3 risk factors associated with endocarditis after TPVR
Endocarditis after transcatheter pulmonary valve replacement (TPVR) is more common in patients who are younger, have a history of endocarditis or have a high residual gradient after TPVR, according to a new multicenter study published in the Journal of the American College of Cardiology.
“As numerous studies have demonstrated, patients with complex conotruncal heart defects and those repaired with prosthetic material, especially valve-containing prostheses, are at particularly high risk for developing endocarditis,” wrote first author Doff B. McElhinney, MD, director of the pulmonary artery reconstruction program at Stanford University School of Medicine, and colleagues. “Accordingly, endocarditis has emerged as one of the more common and clinically important time-related adverse events in patients with a transcatheter pulmonary valve (TPV).”

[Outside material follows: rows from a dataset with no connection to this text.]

Lemma spec_handle_new_uncrossed ntf id side q p flags filled B :
  side_valid side → (∀ pl, sorted pl (book_side pl B)) → uncrossed B →
  uncrossed (spec_handle_new ntf id side q p flags filled B).1.2.
Proof.
  intros Hside Hs Hu. unfold spec_handle_new. destruct (q <=? filled) eqn:Hle; [done|].
  destruct (fill_queue _ _ _ _ _ _) as [[l q'] cbs] eqn:Hf. apply fill_queue_filled in Hf; [|lia].
  assert (uncrossed (set_side (opp_levels side) l B)) as Hu1.
  { apply uncrossed_set_side; [|done]. intros e' He'. by eapply filled_price. }
  destruct (_ && _); [done|]. destruct (q' =? 0) eqn:Hz; [done|]. case_bool_decide; [done|]. simpl.
  assert (∀ y, y ∈ l → crosses side p (e_price y) = false) as Hrest.
  { intros y Hy. eapply filled_rest_uncrossed; [done|apply Hs|done|lia|done]. }
  rewrite (uncrossed_sides (own_levels side)) in Hu1 |- *. intros x y. rewrite book_side_set, elem_of_insert_entry.
  rewrite book_side_set_other. intros [->|Hx] Hy; [|by apply Hu1]. simpl.
  unfold opp_levels in *. rewrite book_side_set in Hy. specialize (Hrest y Hy).
  destruct Hside as [-> | ->]; rewrite ?crosses_buy, ?crosses_sell in Hrest; simpl; lia.
Qed.

Lemma spec_op_uncrossed o B :
  op_side_valid o → (∀ pl, sorted pl (book_side pl B)) → uncrossed B → uncrossed (spec_op o B).1.2.
Proof.
  intros Ho Hs Hu.
  assert (∀ id, uncrossed (remove_order id B)) as Hrm.
  { intros id. eapply uncrossed_sub; [|done]. intros pl e'. rewrite book_side_remove, elem_of_remove_id. naive_solver. }
  assert (∀ ntf id, uncrossed (spec_delete_order ntf id B).1.2) as Hdel.
  { intros ntf id. unfold spec_delete_order. destruct (find_id _ _); simpl; auto. }
  destruct o as [ntf id side q p flags filled|ntf id|id side q p]; simpl in *; [| |].
  - unfold spec_new_order. pose proof (spec_handle_new_uncrossed ntf id side q p flags filled B Ho Hs Hu) as H.
    by destruct (spec_handle_new _ _ _ _ _ _ _ _) as [[r B'] cbs].
  - apply Hdel.
  - unfold spec_modify_order. destruct (find_id id _) as [e|]; [|done].
    destruct (q <=? e_filled e); [apply Hdel|]. destruct (_ && _).
    + simpl. eapply uncrossed_sub; [|done]. intros pl e'. rewrite book_side_update. unfold update_id.
      intros (x & -> & Hx)%list_elem_of_fmap. exists x. split; [done|]. by destruct (decide (e_id x = id)).
    + pose proof (spec_handle_new_uncrossed false id side q p (e_flags e) (e_filled e) (remove_order id B) Ho) as H.
      destruct (spec_handle_new _ _ _ _ _ _ _ _) as [[r B'] cbs].
      assert (uncrossed B') by (apply H; [intros pl; rewrite book_side_remove; by apply sorted_filter|done]).
      by destruct r.
Qed.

McElhinney et al. tracked data from nearly 2,500 patients from 15 different facilities who underwent TPVR with either a Melody valve or Sapien valve from July 2005 to March 2020. Overall, 7.3% of patients were diagnosed with endocarditis a median of 2.7 years after the procedure. This equals a cumulative incidence rate of 9.5% after 5 years and 16.9% after 8 years.
Younger patients as well as patients with a history of endocarditis or a high residual gradient after the procedure were all more likely to develop endocarditis. The TPV type, the authors added, did not impact a patient’s risk of endocarditis.
“Some of the potential predisposing factors that were identified, such as immunodeficiency, were patient-related features that theoretically could have been but were not necessarily ascertained for the entire cohort, thus precluding evaluation of their contribution to general endocarditis risk,” the authors wrote. “In contrast, other mitigating factors, such as unprotected dental procedures, cutaneous infections, or other circumstantial portals of entry, were situational and would be very difficult to collect for the entire cohort and assess as general risk factors. Nevertheless, it is important to enumerate and discuss those factors in the context of the study, in part to reinforce the importance of education and anticipatory guidance. The pathophysiology of endocarditis after TPVR is almost certainly complex and variable, and identification of situational risk factors is important, even if doing so does not contribute to assessment of general risk.”
The team also emphasized that additional research was still needed to help clinicians “develop strategies for prevention and management of endocarditis” in this patient population.